Vu hier en présence de l'équipe du film, voilà un projet intéressant qui sort des sentiers battus du cinéma français. Si j'évoque dans le titre l’œuvre de Pierre Schoendoerffer, c'est parce que les deux long métrages sont intimement liés. Par le sujet même ; une colonne de soldats de l'armée française devant se frayer un chemin à travers la jungle indochinoise, harcelée par des ennemis quasi invisibles (les viêt-congs de la 317ème étant ici remplacés par des japonais). Mais le lien est encore plus fort quand on sait que "Les Derniers Hommes" part d'une volonté de Jacques Perrin, inoubliable jeune lieutenant du film de 1965 et qui a produit ce projet, comme une façon de boucler la boucle. Il n'aura malheureusement pas pu voir le résultat final, décédant quelques jours après la fin du tournage.

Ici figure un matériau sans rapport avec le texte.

(** With a block: the loop, the block given back *)
Lemma copy_args_block (K : Z → Prop) dst ptr h m c ps strs (Q : Z → SA → Prop) (E : Z → SA → Prop) :
  let total := args_total strs in
  (∀ x, K x → USERTOP ≤ x) → kernel_range nullPtr_at 4 → (∀ x, block4 nullPtr_at x → K x) →
  ptr ≠ 0 → m !! ptr = None → heap_owns h (<[ptr := sizeof_int]> m) → kernel_range ptr 4 → (∀ x, block4 ptr x → ¬ K x) →
  badfaultfunc c = false → word_at (bytes c) nullPtr_at = 0 → total ≤ dst < 2 ^ 31 →
  Forall2 (arg_ok K (bytes c)) ps strs → Forall short strs →
  (∀ h' c', heap_owns h' m → only (λ x, dst - total ≤ x < dst ∨ block4 ptr x) c c' →
     argv_at (bytes c') (dst - total) (dst - total + 4 * (Z.of_nat (length strs) + 1)) strs → Q total (h', c')) →
  (∀ h' c', unwritable (dst - total) dst → heap_owns h' m → only (λ x, dst - total ≤ x < dst ∨ block4 ptr x) c c' → E EFAULT (h', c')) →
  wp safe (copy_args user_write fuel nullPtr_at ps dst (Z.of_nat (length strs)) total (4 * (Z.of_nat (length strs) + 1)) ptr
             (seqZ 0 (Z.of_nat (length strs) + 1)) 0;;
           on_heap (kfree ptr);; mret total) (h, c) Q E.
Proof.
  intros total HK Hnk HnK Hp0 Hfr Hh Hpk HpK Hb Hw Hd Harg Hsh HQ HE. pose proof (list.Forall2_length _ _ _ Harg) as Hlen.
  pose proof (strings_size_nonneg strs) as Hnn. unfold args_total in total. wp_steps.
  pose proof (copy_args_ok K HK dst total (4 * (Z.of_nat (length strs) + 1)) ptr (Z.of_nat (length strs)) (<[ptr := sizeof_int]> m)) as Hloop.
  specialize (Hloop ltac:(rewrite lookup_insert_eq; by eexists) Hp0 Hpk HpK Hnk HnK ltac:(lia) ltac:(lia) ltac:(done) ltac:(lia) ltac:(lia)).
  specialize (Hloop h ps c strs [] 0). cbn [length app] in Hloop. rewrite Z.sub_0_r in Hloop.
  apply Hloop; try done; [by rewrite Hlen|lia| |].
  - intros c' Ho Hargv. wp_steps. eapply wp_kfree; [exact Hh|rewrite lookup_insert_eq; by eexists|]. intros h' Hh'. wp_steps.
    rewrite delete_insert_id in Hh' by done. apply HQ; [done| |by rewrite Z.mul_0_r, !Z.add_0_r in Hargv].
    destruct Ho as [Hb' Ho]. split; [done|]. intros x Hx. apply Ho. intros Hx'. apply Hx. destruct Hx' as [?|[?|?]]; [left|left|by right]; lia.
  - intros h' c' Hu Hh' Ho. rewrite delete_insert_id in Hh' by done. by apply HE.
Qed.

(** [kmalloc] may return NULL, and then the first argument is stored through a null pointer. *)
Definition args_fault h strs (f : fault) : Prop := safe_oom f ∨ f = Undefined ∧ no_block h ∧ strs ≠ [].

(** C14: Passing arguments: when [copyArgsOut] succeeds, the stack below [dst] has, from
    [dst] minus the offset it returns on, the array of pointers to copies of the strings, in
    their order and ended by a null pointer; it fails only with EFAULT, when a byte of that part
    of the stack cannot be written. Either way nothing else in memory changes but the two
    words it uses itself, and the block it took from the heap has been given back. The strings
    are in kernel memory and fit below [dst]. The result of [kmalloc] is not checked: when
    it is NULL and there is an argument, and only then, the code writes through a null
    pointer; [kmalloc] itself panics when physical memory is exhausted. *)
Theorem copyArgsOut_spec (K : Z → Prop) h m c ps strs dst :
  heap_owns h m → badfaultfunc c = false → kernel_range nullPtr_at 4 →
  (∀ x, K x → USERTOP ≤ x ∧ ¬ block4 nullPtr_at x) →
  Forall2 (arg_ok K (bytes c)) ps strs → Forall short strs →
  args_total strs ≤ dst < 2 ^ 31 → kmalloc_int K h →
  wp (args_fault h strs) (copyArgsOut user_write fuel nullPtr_at ps dst (Z.of_nat (length ps))) (h, c)
    (λ n st, n = args_total strs ∧ argv_at (bytes st.2) (dst - n) (dst - n + 4 * (Z.of_nat (length strs) + 1)) strs ∧
       heap_owns st.1 m ∧ stack_only K dst n c st.2 ∧ (no_block h → strs = []))
    (λ e st, e = EFAULT ∧ unwritable (dst - args_total strs) dst ∧
       heap_owns st.1 m ∧ stack_only K dst (args_total strs) c st.2 ∧ (no_block h → strs = [])).
Proof.
  intros Hh Hb Hnk HK Harg Hsh Htot Hmal. pose proof (list.Forall2_length _ _ _ Harg) as Hlen.
  pose proof (strings_size_nonneg strs) as Hnn. assert (args_total strs = 4 * (Z.of_nat (length strs) + 1) + strings_size strs) as Htl by done.
  assert (USERTOP = 2 ^ 31) as Htop by done.
  assert (s32 (u32 (sizeof_charp * u32 (Z.of_nat (length ps) + 1))) = 4 * (Z.of_nat (length ps) + 1)) as Hpsz.
  { unfold sizeof_charp. rewrite (u32_small (Z.of_nat (length ps) + 1)) by lia. rewrite u32_small, s32_small by lia. done. }
  unfold copyArgsOut. rewrite Hpsz. wp_steps. apply wp_faults with safe; [|done]. apply store_int_ok; [unfold kernel_range in Hnk; lia|done|done|].
  intros c1 Ho1 Hw1. wp_steps. set (K' := λ x, K x ∨ block4 nullPtr_at x).
  assert (Forall2 (arg_ok K' (bytes c1)) ps strs) as Harg1.
  { eapply list.Forall2_impl; [exact Harg|]. intros p s Hp. eapply arg_ok_mono; [|eapply arg_ok_only; [exact Ho1| |exact Hp]].
    - intros x Hx. by left.
    - intros x Hx Hx'. by apply (HK x). }
  assert (∀ P ptr c', only P c1 c' → (∀ x, P x → dst - args_total strs ≤ x < dst ∨ block4 ptr x) → (∀ x, block4 ptr x → ¬ K x) →
    stack_only K dst (args_total strs) c c') as Hfr.
  { intros P ptr c' Ho HP HpK. exists ptr. split; [|done]. eapply only_trans; [exact Ho1|exact Ho|]. intros x [Hx|Hx%HP]; tauto. }
  apply (kmalloc_int_ok _ K h m); [done|done|by left| |].
  - intros h1 Hno Hh1. wp_steps. apply wp_faults with safe; [|done].
    apply (args_size_ok K' h1 c1 ps strs [] 0); [done|done|lia|lia|]. wp_steps. apply wp_faults with safe; [|done]. apply int_value_ok; [lia|].
    rewrite Hlen, Z.add_0_l, <- Htl. destruct Harg1 as [|p s ps strs Hp Harg1].
    + apply wp_faults with safe; [|done]. wp_steps. apply (copy_args_none dst h1 m c1); [done|apply Ho1|done|done|done| |].
      * intros c' Ho Hw. wp_steps. eapply (kfree_or_null safe h1 m c' 0); [done|by left|]. intros h' Hh'. rewrite delete_id in Hh' by (by eapply heap_owns_null).
        wp_steps. split; [done|]. split; [done|]. split; [done|]. split; [|done].
        eapply (Hfr _ nullPtr_at); [exact Ho| |by intros x Hx Hx'%HK; tauto]. intros x Hx. left. unfold block4 in Hx. cbn in Htl |- *. lia.
      * intros h' c' Hu Hh' Ho. split; [done|]. split; [done|]. split; [done|]. split; [|done].
        eapply (Hfr _ nullPtr_at); [exact Ho| |by intros x Hx Hx'%HK; tauto]. intros x Hx. by left.
    + wp_steps. apply list.Forall_cons in Hsh as [Hs _]. apply (copy_args_null _ K' _ _ _ h1 c1 p s ps strs); [by right|done|done|by rewrite Hlen|lia|lia|cbn [length]; lia|lia].
  - intros ptr h1 Hp0 Hfresh Hh1 Hpk Hpx Hyes. wp_steps. apply wp_faults with safe; [|done].
    apply (args_size_ok K' h1 c1 ps strs [] 0); [done|done|lia|lia|]. wp_steps. apply wp_faults with safe; [|done]. apply int_value_ok; [lia|].
    rewrite Hlen, Z.add_0_l, <- Htl. apply wp_faults with safe; [|done].
    apply (copy_args_block K' dst ptr h1 m c1); try done; [| | |apply Ho1| |].
    + unfold K', block4, kernel_range in *; intros x [Hx%HK|Hx]; lia.
    + by right.
    + intros x Hx HKx; destruct (Hpx x Hx); unfold K' in HKx; tauto.
    + intros h' c' Hh' Ho Hargv. split; [done|]. split; [done|]. split; [done|]. split; [|done]. eapply (Hfr _ ptr); [exact Ho|done|]. intros x Hx. by apply Hpx.
    + intros h' c' Hu Hh' Ho. split; [done|]. split; [done|]. split; [done|]. split; [|done]. eapply (Hfr _ ptr); [exact Ho|done|]. intros x Hx. by apply Hpx.
Qed.
End proofs.

(** ** An example: the arguments [cat] and [f1] *)

Definition ex_strings : list (list Z) := [[99; 97; 116]; [102; 49]].
Definition ex_argv : list Z := [0x80010000; 0x80010010].
Definition ex_args : copystate :=
  MkCopy (λ x, if x =? 0x80010000 then 99 else if x =? 0x80010001 then 97 else if x =? 0x80010002 then 116
               else if x =? 0x80010010 then 102 else if x =? 0x80010011 then 49 else 0) false.
Definition ex_used (x : Z) : Prop := 0x80010000 ≤ x < 0x80010020.
Definition ex_heap (budget : nat) : SimpleHeap.t :=
  {| SimpleHeap.next := 0x80200000; SimpleHeap.live := ∅; SimpleHeap.budget := budget |}.
(** The stack is one page. *)
Definition ex_stack (x : Z) : bool := (0x7ffff000 <=? x) && (x <? 0x80000000).

Lemma args_heap_owns b : heap_owns (ex_heap b) ∅.
Proof. split; [done|done|intros p sz|intros p sz q sz']; by rewrite lookup_empty. Qed.

Lemma ex_args_ok : Forall2 (arg_ok ex_used (bytes ex_args)) ex_argv ex_strings.
Proof.
  unfold ex_argv, ex_strings. constructor; [|constructor; [|constructor]].
  - split; [lia|]. split; [vm_compute; intuition congruence|]. split; [unfold kernel_range, USERTOP, MIPS_KSEG0; cbn; lia|].
    intros x. unfold ex_used. cbn. lia.
  - split; [lia|]. split; [vm_compute; intuition congruence|]. split; [unfold kernel_range, USERTOP, MIPS_KSEG0; cbn; lia|].
    intros x. unfold ex_used. cbn. lia.
Qed.

Lemma ex_kmalloc : kmalloc_int 0x80020000 ex_used (ex_heap 4).
Proof.
  unfold kmalloc_int, kmalloc. cbn [SimpleHeap.heap]. unfold SimpleHeap.malloc. wp_steps. cbn [ex_heap SimpleHeap.budget]. wp_steps.
  cbn [ex_heap SimpleHeap.next SimpleHeap.live]. right. split; [by vm_compute|]. intros x Hx. unfold block4, ex_used in *. lia.
Qed.

Lemma copyArgsOut_spec_witness :
  wp (args_fault (ex_heap 4) ex_strings) (copyArgsOut ex_stack 64 0x80020000 ex_argv 0x7ffffff8 2) (ex_heap 4, ex_args)
    (λ n st, n = 20 ∧ argv_at (bytes st.2) (0x7ffffff8 - n) (0x7ffffff8 - n + 12) ex_strings ∧
       heap_owns st.1 ∅ ∧ stack_only 0x80020000 ex_used 0x7ffffff8 n ex_args st.2 ∧ (no_block (ex_heap 4) → ex_strings = []))
    (λ e st, e = EFAULT ∧ unwritable ex_stack (0x7ffffff8 - 20) 0x7ffffff8 ∧
       heap_owns st.1 ∅ ∧ stack_only 0x80020000 ex_used 0x7ffffff8 20 ex_args st.2 ∧ (no_block (ex_heap 4) → ex_strings = [])).
Proof.
  apply (copyArgsOut_spec ex_stack 64 0x80020000 ex_used (ex_heap 4) ∅ ex_args ex_argv ex_strings 0x7ffffff8).
  - apply args_heap_owns.
  - done.
  - by vm_compute.
  - intros x Hx. unfold ex_used, block4, USERTOP, MIPS_KSEG0 in *. lia.
  - apply ex_args_ok.
  - unfold ex_strings, short. constructor; [cbn; lia|]. constructor; [cbn; lia|constructor].
  - by vm_compute.
  - apply ex_kmalloc.
Defined.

On suit donc ici un groupe de légionnaires complétement esseulé au sein des montagnes indochinoises, en 1945. Végétant depuis des années, abandonnés de tous, on y trouve des alcooliques, des drogués, tous ou presque dans une santé précaire, vêtus de quelques loques, lointain héritage d'un passé rutilant à la légion. Les japonais ayant lancés une attaque surprise (décidément, une habitude chez nos amis nippons) et particulièrement meurtrière sur les bases françaises indochinoises, les militaires doivent s'enfuir et parcourir plus de 200 kms en pleine jungle pour rejoindre la Chine, en évitant autant que possible les patrouilles japs écumant le territoire. On va donc assister durant 2 heures à un véritable chemin de croix, où peu à peu le groupe s'amenuise, à la merci de tous les dangers, qu'il s'agisse des balles japonaises ou de la nature particulièrement hostile. La faim tenaille, la folie guette et malgré tout, la solidarité est présente entre ces hommes usés par la vie mais qui essayent malgré tout de s'y accrocher. Toutes les défaillances individuelles sont atténuées par la force du groupe, ces "derniers hommes" qui se dépassent et arrivent à maintenir un semblant de cohésion au milieu de cet enfer.
Alors, 317ème section 2.0 ou pas? Et bien pas vraiment. Là où le film de Schoendorffer était un vrai film de guerre, ce n'est pas vraiment le cas du long métrage de David Oelhoffen, sans doute car ce n'était pas l'intention première du réal. On s'embarque ici dans une aventure aux frontières du mystique, quasi naturaliste, une approche qui m'a probablement désarçonné. Ayant revu la 317ème section la veille, je m'attendais à un film plus classique, comparable à un "Ennemi Intime", mais ce n'est pas le parti-pris proposé ici. Petit détail, le casting étant international (ce qui est assez logique, on suit des légionnaires), il n'est pas toujours évident de comprendre les dialogues entre les personnages, même si la compréhension générale n'en pâtit pas trop.
Au final, et malgré mes réserves sur le coté mystique du film, je recommande "Les Derniers Hommes", car il me semble important de soutenir ce genre de projets ambitieux très rares dans le cinéma français. Il a aussi le mérite de mettre la lumière sur une page d'histoire quasi inconnue du public français et de rendre hommage à ces hommes qui auraient pu tomber complétement dans l'oubli.